Timo Tijhof Infrastructure, Open Source, User Experience Embracing Open Source Software Evolving the MediaWiki Architecture
  • Embrace open-source and keep our software to the same standards we hold other open-source software. This would prevent our software from becoming isolated, hard to maintain, or hard to contribute to.
  • Scale the contributor experience. Ensure our content remains of high quality and value to readers; ultimately to avoid failing our mission. I envision this requires a radical shift in how our application is served, by involving a non-static service capable of scaling to the traffic of our CDN and yet vary responses by user.

Open-source:

We must understand the dangers of producing software that isn't reusable. Such software may be hard to maintain, hard to contribute, both for future contributions, and our future selves.

"Current needs" only exist to serve our long-term needs. Losing track of long-term needs can make software too specific to a current need, risking a trend of releasing software that is only open-source as a courtesy, for transparency, and without being re-usable.

Reusable software has a defined purpose and serves it well. It tends be easy to install, well-documented, and easy to contribute to. Re-use between different services, as well as externally. Such as for community tools, cloud services, or other third parties. Having a defined goal also encourages designing APIs in a way that we can agree not to break or change too often, because they are public.

Scaling:

Our current infrastructure is highly optimised for the passive reader that doesn't contribute. We serve a static CDN response to most users. For users having logged-in, or made contributions, we bypass these layers for all page loads. As a result, their document load time increases by 5x-10x (eg. NavTiming metric responseStart).

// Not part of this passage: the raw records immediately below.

(* ===== verification/ThreadInv.v ===== *)
(** * The invariant of the thread machine

    [inv] relates the run queue, the wait queues, the statuses and the code
    of all threads; the operations of Thread.v preserve it.  Three parts of
    it are sums over all threads: the tokens of each lock ([tok]), the
    threads that are created but not yet on the run queue ([orp]) and the
    threads woken from a semaphore that have not run yet ([pend]).  Between
    taking an instruction from the running thread's code and its effect the
    sums are off by what the instruction stands for; [fl] holds that float. *)

From stdpp Require Import functions.
From S2P Require Import Prelude KListSort Thread.

(** ** Sums *)

Fixpoint csum (f : instr → Z) (c : list instr) : Z :=
  match c with [] => 0 | i :: c' => f i + csum f c' end.
Definition msum (f : thread → Z) (m : gmap Z thread) : Z :=
  map_fold (λ _ th a, f th + a) 0 m.

Lemma csum_app f c1 c2 : csum f (c1 ++ c2) = csum f c1 + csum f c2.
Proof. induction c1 as [|i c1 IH]; cbn; lia. Qed.

Lemma msum_new f m t th : m !! t = None → msum f (<[t := th]> m) = f th + msum f m.
Proof. intros Hm. unfold msum. rewrite map_fold_insert_L; [done| |done]. intros. lia. Qed.

Lemma msum_delete f m t th : m !! t = Some th → msum f (delete t m) = msum f m - f th.
Proof.
  intros Hm. rewrite <- (insert_delete_id m t th Hm) at 2.
  rewrite msum_new by apply lookup_delete_eq. lia.
Qed.

Lemma msum_insert f m t th th' :
  m !! t = Some th → msum f (<[t := th']> m) = msum f m - f th + f th'.
Proof.
  intros Hm. rewrite <- insert_delete_eq, msum_new by apply lookup_delete_eq.
  rewrite (msum_delete _ _ _ _ Hm). lia.
Qed.

Lemma msum_nonneg f m : (∀ t th, m !! t = Some th → 0 ≤ f th) → 0 ≤ msum f m.
Proof.
  induction m as [|t th m Hm IH] using map_ind; intros Hf; [done|].
  rewrite msum_new by done. pose proof (Hf t th (lookup_insert_eq _ _ _)).
  assert (0 ≤ msum f m); [|lia]. apply IH. intros t' th' Ht.
  apply (Hf t'). by rewrite lookup_insert_ne by congruence.
Qed.

Lemma msum_ge f m t th :
  (∀ t th, m !! t = Some th → 0 ≤ f th) → m !! t = Some th → f th ≤ msum f m.
Proof.
  intros Hf Ht. pose proof (msum_delete f m t th Ht).
  assert (0 ≤ msum f (delete t m)); [|lia]. apply msum_nonneg.
  intros t' th' [_ H']%lookup_delete_Some. by apply (Hf t').
Qed.

Lemma msum_pos f m : 0 < msum f m → ∃ t th, m !! t = Some th ∧ 0 < f th.
Proof.
  induction m as [|t th m Hm IH] using map_ind; intros Hp; [done|].
  rewrite msum_new in Hp by done. destruct (Z.lt_ge_cases 0 (f th)).
  - exists t, th. by rewrite lookup_insert_eq.
  - destruct IH as (t' & th' & Ht & Hf); [lia|]. exists t', th'.
    rewrite lookup_insert_ne by congruence. done.
Qed.

(** ** What an instruction stands for *)

Definition ind (b : bool) : Z := if b then 1 else 0.

(** A token of lock [l]: after [sema_down] has taken it and before the
    holder is set, and after the holder is cleared and before [sema_up].
    The [sema_down] in front of [ISetHolder] cancels it. *)
Definition tok (l : Z) (i : instr) : Z :=
  match i with
  | ISemaDown (SLock x) | ISemaDownLoop (SLock x) _ => - ind (x =? l)
  | ISetHolder x | ISemaUp (SLock x) => ind (x =? l)
  | _ => 0
  end.

(** A thread [t] that waits for its creator's [thread_unblock]. *)
Definition orp (t : Z) (i : instr) : Z :=
  match i with
  | IUnblock x => ind (x =? t)
  | IInitThread x _ _ => - ind (x =? t)
  | _ => 0
  end.

Definition is_status (st : thread_status) (th : thread) : bool :=
  bool_decide (status th = st).

(** In the loop of [sema_down] on [s]: asleep, or woken and about to test
    the value again. *)
Definition waits_on (s : sid) (c : list instr) : bool :=
  match c with ISemaDownLoop s' _ :: _ => bool_decide (s' = s) | _ => false end.
Definition ploop (s : sid) (i : instr) : Z :=
  match i with ISemaDownLoop s' _ => ind (bool_decide (s' = s)) | _ => 0 end.
Definition pend (s : sid) (th : thread) : Z :=
  csum (ploop s) (code th) - ind (is_status THREAD_BLOCKED th && waits_on s (code th)).

(** Created and never run. *)
Definition fresh_code (c : list instr) : bool :=
  match c with ISetLevel true :: _ => true | _ => false end.
Definition newborn (m : gmap Z thread) (t : Z) : Z :=
  match m !! t with
  | Some th => ind (is_status THREAD_BLOCKED th && fresh_code (code th))
  | None => 0
  end.

(** The idle loop, and what may be in front of it. *)
Definition idle_pre (i : instr) : bool :=
  match i with ISetLevel _ | IIret | ISemaUp _ | ISti => true | _ => false end.
Definition idle_code (c : list instr) : Prop :=
  ∃ pre post, c = pre ++ IIdleLoop :: post ∧ Forall (λ i, idle_pre i = true) pre.

Definition is_call (i : instr) : bool := match i with Call _ => true | _ => false end.

Definition owner_ok (t : Z) (s : sid) (c : list instr) : Prop :=
  match s with
  | SPlain _ => True
  | SLock l => ∃ c', c = ISetHolder l :: c'
  | STimer x | SWaiter x | SIdle x => x = t
  end.

(** The code of thread [t] is made by the functions of Thread.v. *)
Definition good_instr (t : Z) (i : instr) (c : list instr) : Prop :=
  match i with
  | ISemaDown s | ISemaDownLoop s _ => owner_ok t s c
  | ISetIdle => ∃ s c', c = ISemaUp s :: IIdleLoop :: c'
  | IInitThread x _ _ => ∃ c', c = IUnblock x :: c'
  | Call Exit => Forall (λ i, is_call i = true) c
  | _ => True
  end.
(** Only an interrupt may come between waking up in [sema_down] and the
    test. *)
Definition is_intr (i : instr) : bool :=
  match i with ISetLevel _ | IIret => true | _ => false end.
Definition no_loop (c : list instr) : bool :=
  forallb (λ i, match i with ISemaDownLoop _ _ => false | _ => true end) c.
Fixpoint good (t : Z) (c : list instr) : Prop :=
  match c with
  | [] => True
  | i :: c' => good_instr t i c' ∧ (is_intr i = true ∨ no_loop c' = true) ∧ good t c'
  end.

(** Where a blocked thread is found. *)
Definition blocked_ok (W : sid → semaphore) (t : Z) (th : thread) : Prop :=
  match code th with
  | ISemaDownLoop s _ :: _ => t ∈ waiters (W s)
  | ISti :: _ => True
  | c => ∃ f, c = kernel_thread f
  end.

(** ** The invariant *)

Record float := Float { fl_tok : Z → Z; fl_orp : Z → Z; fl_pend : sid → Z }.
Definition no_float : float := Float (λ _, 0) (λ _, 0) (λ _, 0).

In 2015, Ori mentioned the danger of this in (<https://blog.wikimedia.org/2014/12/29/how-we-made-editing-wikipedia-twice-as-fast/>), saying optimising our backend will "allow us to dissolve the invisible distinction between passive and active users". And "enable microcontribution [features] that draw [in] passive readers".

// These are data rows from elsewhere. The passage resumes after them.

(* ===== verification/Intq.v ===== *)
(** * devices/intq.c

    The byte queue between kernel threads and interrupt handlers.  All its
    functions run with interrupts off, so that the code between two places
    where the running thread can block is one step.  A thread in
    [intq_getc] or [intq_putc] can block in [lock_acquire] or in [wait];
    the machine of this file interleaves the calls of any number of threads
    with the calls of interrupt handlers. *)

From stdpp Require Import functions.
From S2P Require Import Prelude.

Definition INTQ_BUFSIZE : Z := 64.

Record intq := mkIntq {
  lock : option nat;        (* holder of the lock *)
  not_full : option nat;    (* thread waiting for the not-full condition *)
  not_empty : option nat;   (* thread waiting for the not-empty condition *)
  buf : list Z;
  head : Z;
  tail : Z;
}.

(** Where the code runs: the interrupt level, whether an external interrupt
    handler is running, and the running thread. *)
Record ctx := mkCtx { intr_off : bool; intr_context : bool; thread_current : nat }.

(** [waiter == &q->not_empty] or [waiter == &q->not_full]. *)
Inductive cond := NotEmpty | NotFull.

#[global] Instance cond_eq_dec : EqDecision cond.
Proof. solve_decision. Defined.

Definition intq_init (b : list Z) : intq := mkIntq None None None b 0 0.

Definition next (pos : Z) : Z := Z.rem (s32 (pos + 1)) INTQ_BUFSIZE.

Definition intq_empty (c : ctx) (q : intq) : res bool :=
  _ ← ASSERT (intr_off c); Ok (head q =? tail q).

Definition intq_full (c : ctx) (q : intq) : res bool :=
  _ ← ASSERT (intr_off c); Ok (next (head q) =? tail q).

Definition waiter (w : cond) (q : intq) : option nat :=
  match w with NotEmpty => not_empty q | NotFull => not_full q end.

Definition set_waiter (w : cond) (t : option nat) (q : intq) : intq :=
  match w with
  | NotEmpty => mkIntq (lock q) (not_full q) t (buf q) (head q) (tail q)
  | NotFull => mkIntq (lock q) t (not_empty q) (buf q) (head q) (tail q)
  end.

(** The test in the assertions of [wait] and [signal]: whether the condition
    of the waiter is false, that is, the queue is empty or full. *)
Definition must_wait (c : ctx) (w : cond) (q : intq) : res bool :=
  match w with NotEmpty => intq_empty c q | NotFull => intq_full c q end.

(** [wait] up to the point where [thread_block] leaves the thread. *)
Definition wait (c : ctx) (w : cond) (q : intq) : res intq :=
  _ ← ASSERT (negb (intr_context c));
  _ ← ASSERT (intr_off c);
  b ← must_wait c w q;
  _ ← ASSERT b;
  Ok (set_waiter w (Some (thread_current c)) q).

(** [signal]: the queue, and the thread passed to [thread_unblock]. *)
Definition signal (c : ctx) (w : cond) (q : intq) : res (intq * option nat) :=
  _ ← ASSERT (intr_off c);
  b ← must_wait c w q;
  _ ← ASSERT (negb b);
  match waiter w q with
  | Some t => Ok (set_waiter w None q, Some t)
  | None => Ok (q, None)
  end.

Inductive op := Get | Put (byte : Z).

Definition cond_of (o : op) : cond := match o with Get => NotEmpty | Put _ => NotFull end.

(** What a thread is doing: not in the queue's code, blocked in the [lock_acquire]
    of [intq_getc] or [intq_putc], blocked in [wait], or unblocked inside
    [wait] and ready to run. *)
Inductive pc := Out | Lock (o : op) | Wait (o : op) | Woken (o : op).
(* ===== verification/Heapsort.v ===== *)
(** * lib/stdlib.c: sorting and searching

    [sort] is a heap sort of an array of [cnt] elements of [size] bytes each,
    in memory as in Str; [binary_search] looks for a key in a sorted array.
    The comparison function of the caller may read memory but does not
    change it; [AUX] is part of it. *)

From S2P Require Import Prelude Str.

Section code.
Variable compare : store → Z → Z → Z.

Definition do_swap (m : store) (array a_idx b_idx size : Z) : res store :=
  let a := u32 (array + u32 (u32 (a_idx - 1) * size)) in
  let b := u32 (array + u32 (u32 (b_idx - 1) * size)) in
  for_up (Z.to_nat size) 0 (λ i m,
    t ← rd m (a + i);
    x ← rd m (b + i);
    m ← wr m (a + i) x;
    wr m (b + i) t) m.

Definition do_compare (m : store) (array a_idx b_idx size : Z) : Z :=
  compare m (u32 (array + u32 (u32 (a_idx - 1) * size)))
            (u32 (array + u32 (u32 (b_idx - 1) * size))).

Definition heapify (m : store) (array i cnt size : Z) : res store :=
  loop (S (Z.to_nat cnt)) (λ '(m, i),
    let left := u32 (2 * i) in
    let right := u32 (2 * i + 1) in
    let max := i in
    let max := if (left <=? cnt) && (0 <? do_compare m array left max size) then left else max in
    let max := if (right <=? cnt) && (0 <? do_compare m array right max size) then right else max in
    if max =? i then Ok (inr m) else
    m ← do_swap m array i max size;
    Ok (inl (m, max))) (m, i).

Definition sort (m : store) (array cnt size : Z) : res store :=
  _ ← ASSERT (negb (array =? 0) || (cnt =? 0));
  _ ← ASSERT (0 <? size);
  m ← for_up (Z.to_nat (cnt / 2)) 0 (λ k m, heapify m array (cnt / 2 - k) cnt size) m;
  for_up (Z.to_nat (cnt - 1)) 0 (λ k m,
    let i := cnt - k in
    m ← do_swap m array 1 i size;
    heapify m array 1 (i - 1) size) m.

Definition binary_search (m : store) (key array cnt size : Z) : res Z :=
  loop (S (Z.to_nat cnt)) (λ '(first, last),
    if first <? last then
      let range := u32 (s32 (last - first)) / size in
      let middle := u32 (first + u32 (range / 2 * size)) in
      let cmp := compare m key middle in
      if cmp <? 0 then Ok (inl (first, middle))
      else if 0 <? cmp then Ok (inl (u32 (middle + size), last))
      else Ok (inr middle)
    else Ok (inr 0)) (array, u32 (array + u32 (size * cnt))).

End code.

(** [qsort] and [bsearch] take a comparison function without [AUX], which
    [compare_thunk] calls. *)
Definition compare_thunk (compare : store → Z → Z → Z) (m : store) (a b : Z) : Z := compare m a b.
Definition qsort (compare : store → Z → Z → Z) (m : store) (array cnt size : Z) : res store :=
  sort (compare_thunk compare) m array cnt size.
Definition bsearch (compare : store → Z → Z → Z) (m : store) (key array cnt size : Z) : res Z :=
  binary_search (compare_thunk compare) m key array cnt size.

Banners (CentralNotice) are a good example of our needs being at odds with our infrastructure. We want banners to show as part of the page, and for banners to vary by user, location, plus random variance. Our current infrastructure could only do so by bypassing the CDN on all requests. As such, the current way is entirely client-side and completes well after page load.

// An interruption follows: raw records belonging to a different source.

Lemma snprintf_atoi_witness :
  ∃ m' s, snprintf (put ∅ 100 (repeat 0 12)) 100 12 (lit "%d") [-2147483648] =
      Ok (m', Z.of_nat (length s)) ∧
    cstr m' 100 s ∧ atoi m' 100 = Ok (-2147483648).
Proof.
  apply (snprintf_atoi_roundtrip (put ∅ 100 (repeat 0 12)) 100 12 (-2147483648));
    try (repeat split; lia).
  exact (bytes_at_mapped _ 100 (repeat 0 12) (bytes_at_put ∅ 100 (repeat 0 12))).
Defined.

(** ** Termination of the engine *)

Lemma ends_peek format (Q : Z → Prop) :
  (∀ c f, format = c :: f → Q c) → ends (peek format) Q.
Proof. intros H. destruct format; cbn; [done|]. by eapply H. Qed.

(** [ends_tac] follows the code from call to call. *)
Ltac ends_step :=
  match goal with
  | |- ends (_ ≫= _) _ => apply ends_bind
  | |- ends (Ok _) _ => apply ends_ok
  | |- ends (Err _) _ => discriminate
  | |- ends (peek _) _ =>
      apply ends_peek; let E := fresh "E" in intros ? ? E; cbn [tail] in E; subst
  | |- ends (if ?b then _ else _) _ => destruct b
  | |- ends (let '(_, _) := ?p in _) _ => destruct p
  end.
Ltac ends_tac := repeat (ends_step; cbn beta iota).

(** Parsers return a suffix of the format they are given. *)
Definition shorter (format : list Z) (f : list Z) : Prop := (length f ≤ length format)%nat.

Lemma parse_flags_ends format : ends (parse_flags format) (λ '(f, _), shorter format f).
Proof.
  unfold parse_flags. apply ends_bind.
  apply (ends_mono _ (λ '(f, _), shorter format f)); [|intros [f fl] Hf; exact Hf].
  eapply (ends_loop (λ k '(f, _), k = length f ∧ shorter format f));
    [|split; [done|by unfold shorter]|lia].
  intros k [f fl] [-> Hf]. ends_tac. unfold shorter in *. cbn [length tail] in *.
  destruct (flag_of c); [|done]. exists (length f0). split; [lia|]. split; [done|lia].
Qed.

Lemma parse_number_ends format : ends (parse_number format) (λ '(f, _), shorter format f).
Proof.
  unfold parse_number.
  eapply (ends_loop (λ k '(f, _), k = length f ∧ shorter format f)); [|split; [done|by unfold shorter]|lia].
  intros k [f n] [-> Hf]. ends_tac. unfold shorter in *. cbn [length tail] in *.
  destruct (isdigit c); [|done]. exists (length f0). split; [lia|]. split; [done|lia].
Qed.

Lemma va_word_ends args : ends (va_word args) (λ _, True).
Proof. by destruct args. Qed.
Lemma va_int_ends args : ends (va_int args) (λ _, True).
Proof. by destruct args. Qed.
Lemma va_uint64_ends args : ends (va_uint64 args) (λ '(v, _), is_u64 v).
Proof.
  destruct args as [|lo [|hi args]]; cbn; [done..|]. rewrite Z.shiftl_mul_pow2 by lia.
  pose proof (u32_range lo). pose proof (u32_range hi). c_unfold. lia.
Qed.
Lemma va_int64_ends args : ends (va_int64 args) (λ _, True).
Proof. by destruct args as [|lo [|hi args]]. Qed.

Lemma parse_width_ends format args :
  ends (parse_width format args) (λ '(f, _, _), shorter format f).
Proof.
  unfold parse_width. ends_tac.
  - eapply ends_mono; [apply va_int_ends|]. intros [w a] _. cbn. unfold shorter. cbn. lia.
  - eapply ends_mono; [apply parse_number_ends|]. intros [f' n] Hf. exact Hf.
Qed.

Lemma parse_precision_ends format args :
  ends (parse_precision format args) (λ '(f, _, _), shorter format f).
Proof.
  unfold parse_precision. ends_tac.
  - eapply ends_mono; [apply va_int_ends|]. intros [w a] _. cbn. unfold shorter. cbn. lia.
  - eapply ends_mono; [apply parse_number_ends|]. intros [f' n] Hf. cbn. unfold shorter in *. cbn in *. lia.
  - by unfold shorter.
Qed.

Lemma parse_type_ends format : ends (parse_type format) (λ '(f, _), shorter format f).
Proof.
  unfold parse_type, shorter. ends_tac; cbn [tail]; ends_tac; cbn;
    repeat match goal with |- context [if ?b then _ else _] => destruct b end; cbn; lia.
Qed.

Lemma parse_conversion_ends format args :
  ends (parse_conversion format args) (λ '(f, _, _), shorter format f).
Proof.
  unfold parse_conversion. apply ends_bind. eapply ends_mono; [apply parse_flags_ends|].
  intros [f1 fl] H1. apply ends_bind. eapply ends_mono; [apply parse_width_ends|].
  intros [[f2 w] a] H2. destruct (if w <? 0 then _ else _) as [w' fl'].
  apply ends_bind. eapply ends_mono; [apply parse_precision_ends|].
  intros [[f3 p3] a3] H3. apply ends_bind. eapply ends_mono; [apply parse_type_ends|].
  intros [f4 t] H4. unfold shorter in *. cbn. lia.
Qed.

Lemma signed_arg_ends t args : ends (signed_arg t args) (λ _, True).
Proof.
  destruct t; cbn; try apply va_int_ends; try apply va_int64_ends; by destruct args.
Qed.

Lemma wrap_u64 w v : 0 ≤ w ≤ 64 → is_u64 (wrap w v).
Proof.
  intros Hw. unfold wrap. pose proof (Z.mod_pos_bound v (2 ^ w) ltac:(lia)).
  pose proof (Z.pow_le_mono_r 2 w 64). c_unfold. lia.
Qed.

Lemma unsigned_arg_ends t args : ends (unsigned_arg t args) (λ '(v, _), is_u64 v).
Proof.
  destruct t; cbn; try apply va_uint64_ends; destruct args as [|w args]; cbn; try done;
    try (apply wrap_u64; lia).
  assert (Z.lor (Z.shiftl 2147483647 1) 1 = Z.ones 32) as -> by done.
  rewrite Z.land_ones by lia. apply (wrap_u64 32). lia.
Qed.

(** [strnlen] sees different addresses as long as it goes on. *)
Lemma distinct_addresses (m : store) a n : 0 ≤ n ≤ 2 ^ 32 →
  (∀ j, 0 ≤ j < n → is_Some (m !! u32 (a + j))) → n ≤ Z.of_nat (size m).
Proof.
  intros Hn Hm. rewrite <- size_dom.
  assert (list_to_set ((λ j, u32 (a + j)) <$> seqZ 0 n) ⊆ dom m) as Hsub.
  { intros k Hk. apply elem_of_list_to_set, list_elem_of_fmap in Hk as (j & -> & Hj).
    apply elem_of_seqZ in Hj. apply elem_of_dom, Hm. lia. }
  apply subseteq_size in Hsub. rewrite size_list_to_set in Hsub.
  - rewrite length_fmap, length_seqZ in Hsub. lia.
  - apply NoDup_fmap_2_strong; [|apply NoDup_seqZ]. intros x y Hx Hy E.
    apply elem_of_seqZ in Hx, Hy. unfold u32, wrap in E.
    apply (f_equal (λ z, (z - a mod 2 ^ 32) mod 2 ^ 32)) in E.
    rewrite <- !Zminus_mod in E. replace (a + x - a) with x in E by lia. replace (a + y - a) with y in E by lia.
    rewrite !Z.mod_small in E by lia. done.
Qed.

Lemma strnlen_ends m string maxlen : is_u32 maxlen → ends (strnlen m string maxlen) (λ _, True).
Proof.
  intros Hmax. unfold strnlen.
  eapply (ends_loop (λ k n, is_u32 n ∧ n ≤ maxlen ∧ (k + Z.to_nat n = size m)%nat ∧
    ∀ j, 0 ≤ j < n → is_Some (m !! u32 (string + j)))) with (k := size m).
  - intros k n ([Hn0 Hn1] & Hle & Hk & Hm). unfold rd. apply ends_bind, ends_deref. intros x Hx. cbn.
    destruct (negb (x =? 0)); cbn [andb]; [|done]. destruct (Z.ltb_spec n maxlen); [|done].
    assert (u32 (n + 1) = n + 1) as -> by (apply u32_small; split; c_unfold; lia).
    assert (∀ j, 0 ≤ j < n + 1 → is_Some (m !! u32 (string + j))) as Hm'.
    { intros j Hj. destruct (decide (j = n)) as [->|]; [by eexists|apply Hm; lia]. }
    pose proof (distinct_addresses m string (n + 1)) as Hd. specialize (Hd ltac:(c_unfold; lia) Hm').
    exists (pred k). split; [lia|]. split_and!; [split; c_unfold; lia|lia|lia|done].
  - split_and!; [split; c_unfold; lia|c_unfold; lia|lia|]. intros j Hj. lia.
  - unfold steps. lia.
Qed.

Section engine.
Context {A : Type} (mem : A → store) (output : Z → A → res A) (P : A → Prop).
Hypothesis Hout : ∀ c s, P s → ends (output c s) P.

Lemma emit_ends cs s : P s → ends (emit output cs s) P.
Proof using Hout.
  revert s. induction cs as [|c cs IH]; intros s Hs; [done|]. cbn.
  apply ends_bind. eapply ends_mono; [by apply Hout|]. auto.
Qed.

Lemma output_dup_ends c cnt s : P s → ends (output_dup output c cnt s) P.
Proof using Hout. intros Hs. unfold output_dup. rewrite for_up_emit. by apply emit_ends. Qed.

Lemma format_integer_ends value is_signed negative b c s : b ∈ bases → is_u64 value → P s →
  ends (format_integer output value is_signed negative b c s) P.
Proof using Hout.
  intros Hb Hv Hs. unfold format_integer.
  destruct (digits_buf_spec value b c Hb Hv) as (buf & -> & _). cbn [mbind res_bind].
  set (pad := if _ <? 0 then 0 else _). set (sign := if is_signed then _ else 0).
  set (xc := if has _ POUND && _ then _ else 0). clearbody pad sign xc.
  pose proof output_dup_ends as Hdup.
  apply ends_bind. apply (ends_mono _ P); [by destruct (_ =? 0); [apply Hdup|]|]. intros s1 H1.
  apply ends_bind. apply (ends_mono _ P); [by destruct (negb (sign =? 0)); [apply Hout|]|]. intros s2 H2.
  apply ends_bind. apply (ends_mono _ P).
  { destruct (negb (xc =? 0)); [|done]. apply ends_bind. eapply ends_mono; [by apply Hout|]. auto. }
  intros s3 H3. apply ends_bind. apply (ends_mono _ P); [by destruct (has _ ZERO); [apply Hdup|]|].
  intros s4 H4. apply ends_bind. rewrite output_buf_emit. eapply ends_mono; [by apply emit_ends|].
  intros s5 H5. by destruct (has _ MINUS); [apply Hdup|].
Qed.

Lemma format_string_ends t n c s : P s → ends (format_string mem output t n c s) P.
Proof using Hout.
  intros Hs. unfold format_string. pose proof output_dup_ends as Hdup.
  apply ends_bind. apply (ends_mono _ P); [by destruct (_ && _); [apply Hdup|]|]. intros s1 H1.
  apply ends_bind. apply (ends_mono _ P).
  { apply ends_for_up; [|done]. intros i s2 H2. apply ends_bind.
    apply (ends_mono _ (λ _, True)); [|intros x _; by apply Hout].
    destruct t; cbn; apply ends_deref; done. }
  intros s2 H2. by destruct (_ && _); [apply Hdup|].
Qed.

(** A conversion, if the reports of unknown conversions end. *)
Lemma conversion_ends again format args s : P s →
  (∀ k s, P s → ends (again (lit "<<no %%%c in kernel>>") [k] s) P ∧
                ends (again (lit "<<no %%%c conversion>>") [k] s) P) →
  ends (conversion mem output again format args s) (λ '(f, _, s'), shorter format f ∧ P s').
Proof using Hout.
  intros Hs Hagain. unfold conversion. apply ends_bind.
  eapply ends_mono; [apply parse_conversion_ends|]. intros [[f c] a] Hf.
  assert (∀ (m : res A) (a' : va_list), ends m P →
    ends (m ≫= λ s', Ok (f, a', s')) (λ '(f', _, s'), shorter format f' ∧ P s')) as Hret.
  { intros m a' Hm. apply ends_bind. eapply ends_mono; [exact Hm|]. done. }
  apply ends_bind, ends_peek. intros k f' _.
  destruct (_ || (k =? ch "i")).
  { apply ends_bind. eapply ends_mono; [apply signed_arg_ends|]. intros [v a1] _. apply Hret.
    apply format_integer_ends; [unfold bases; elems|apply u64_range|done]. }
  destruct (_ || (k =? ch "X")).
  { apply ends_bind. eapply ends_mono; [apply unsigned_arg_ends|]. intros [v a1] Hv. apply Hret.
    apply format_integer_ends; [|done|done].
    destruct (k =? ch "o"), (k =? ch "u"), (k =? ch "x"); unfold bases; elems. }
  destruct (k =? ch "c").
  { apply ends_bind. eapply ends_mono; [apply va_int_ends|]. intros [v a1] _. apply Hret.
    by apply format_string_ends. }
  destruct (k =? ch "s").
  { apply ends_bind. eapply ends_mono; [apply va_word_ends|]. intros [v a1] _. apply ends_bind.
    apply (ends_mono _ (λ _, True)); [|intros [t n] _; apply Hret; by apply format_string_ends].
    destruct (v =? 0); [done|]. apply ends_bind. eapply ends_mono; [apply strnlen_ends, u32_range|done]. }
  destruct (k =? ch "p").
  { destruct a as [|w a1]; cbn [va_word mbind res_bind]; [done|]. apply Hret.
    apply format_integer_ends; [unfold bases; elems| |done]. apply (wrap_u64 32). lia. }
  destruct (_ || (k =? ch "n")); apply Hret; by apply Hagain.
Qed.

In few cases where we do ask readers for data, it is for statistical purposes or to improve the software. Direct (or indirect) contributions to our content remains limited to complex actions like "edit". Moving our contributors experience to match some of the capabilities and performance of the reader experience, would enable us to start accepting micro contributions that actually produce a change in content (either directly, or e.g. by consensus). It also opens the door to making our web platform work offline (e.g. ServiceWorkers) which further enables high-performant interactions that can be uploaded at a later time.